Arturia is a genus of calcareous sponge in the family Clathrinidae which contains eleven species. It is named after Arthur Dendy, a prominent researcher of calcareous sponges. It was renamed Arturia in 2017 because the name Arthuria was already assigned to a genus of molluscs.

==Description and biology==
Calcinea in which the cormus comprised a typical clathroid body. A stalk may be present. The skeleton contains regular (equiangular and equiradiate) triactines and tetractines. However, tetractines are more rare. Diactines may be added. Asconoid aquiferous system.

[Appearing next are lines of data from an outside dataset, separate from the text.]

(** * PET-CBM-OPTIMIZER: the physics model and the k-factor store

    A shallow embedding of [physics_module.py] (class [PETPhysicsModel]) and
    [data_persistence.py] (class [KFactorStore]), and the properties of
    them that the specification states.

    Numbers.  The Python code computes on binary64 floats.  The physics
    model is embedded over the real numbers [R]: every float operation is
    read as the exact operation ([np.sqrt] as [sqrt], [np.exp] as [exp],
    [np.log] as [ln], [**] as [Rpower] on a positive base), so overflow,
    NaN inputs and rounding error of the arithmetic are outside the model.
    [round(v, 1)] is kept: it is the decimal rounding the solvers rely on.
    The store only adds, subtracts, multiplies, divides and compares, so
    its values are rationals [Q] and its functions compute. *)

From stdpp Require Import gmap strings list.
From Stdlib Require Import Ascii String Reals Lra Lia ZArith QArith Qround Sorted.
From Stdlib Require Lqa.

(** ** The Python runtime the two classes use *)

Module Py.

(** Exceptions that the modelled code can meet.  [ComplexResult] is not
    an exception of Python: it marks [x ** y] on a negative base with a
    fractional exponent, whose value is a complex number. *)
Inductive exn : Type :=
  | ZeroDivisionError
  | KeyError
  | ComplexResult
  | OSError
  | ValueError
  | TypeError.

Inductive outcome (A : Type) : Type :=
  | Return (a : A)
  | Raise (e : exn).
Arguments Return {A} a.
Arguments Raise {A} e.

Definition bind {A B : Type} (m : outcome A) (f : A -> outcome B) : outcome B :=
  match m with
  | Return a => f a
  | Raise e => Raise e
  end.

(** [try: m  except Exception: h] *)
Definition try_except {A : Type} (m : outcome A) (h : outcome A) : outcome A :=
  match m with
  | Return a => Return a
  | Raise _ => h
  end.


(** Comparisons of floats, as booleans. *)
Definition ltb (x y : R) : bool := if Rlt_dec x y then true else false.
Definition leb (x y : R) : bool := if Rle_dec x y then true else false.

(** [a / b] on floats raises on a zero divisor. *)
Definition div (a b : R) : outcome R :=
  if Req_dec_T b 0 then Raise ZeroDivisionError else Return (a / b)%R.

(** [x ** y] on floats, for the exponents the model uses (0 < y < 1). *)
Definition pow (x y : R) : outcome R :=
  if Rlt_dec 0 x then Return (Rpower x y)
  else if Req_dec_T x 0 then Return 0%R
  else Raise ComplexResult.

(** [round(x, 1)]: the nearest multiple of 0.1, a tie going to the even
    tenth (the exact value of [x] decides, as CPython does). *)
Definition round1 (x : R) : R :=
  let y := (x * 10)%R in
  let n := Int_part y in
  let f := (y - IZR n)%R in
  if Rlt_dec f (1 / 2) then (IZR n / 10)%R
  else if Rlt_dec (1 / 2) f then (IZR (n + 1) / 10)%R
  else if Z.even n then (IZR n / 10)%R
  else (IZR (n + 1) / 10)%R.

(** [str.upper()] and [str.lower()] on ASCII text. *)
Definition upper_ascii (c : ascii) : ascii :=
  let n := nat_of_ascii c in
  if (Nat.leb 97 n && Nat.leb n 122)%bool then ascii_of_nat (n - 32) else c.

Definition lower_ascii (c : ascii) : ascii :=
  let n := nat_of_ascii c in
  if (Nat.leb 65 n && Nat.leb n 90)%bool then ascii_of_nat (n + 32) else c.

Arturia canariensis, for example, is a filter feeder, sieving plankton and other organic material out of the current of water as it passes through the ostia. Both asexual reproduction by budding and sexual reproduction take place in Arturia canariensis. As in other species, each sponge is a hermaphrodite. Sperm is liberated into the sea and some is drawn into other sponges with the water current that passes through them. Fertilisation is then internal and the eggs are brooded in the ascon tubes of the sponge until they hatch. The free-swimming larvae are expelled through the osculi and disperse with the currents. After a few days they settle on the seabed and develop into juvenile sponges.

==Species==
There are eleven species in the Arturia genus.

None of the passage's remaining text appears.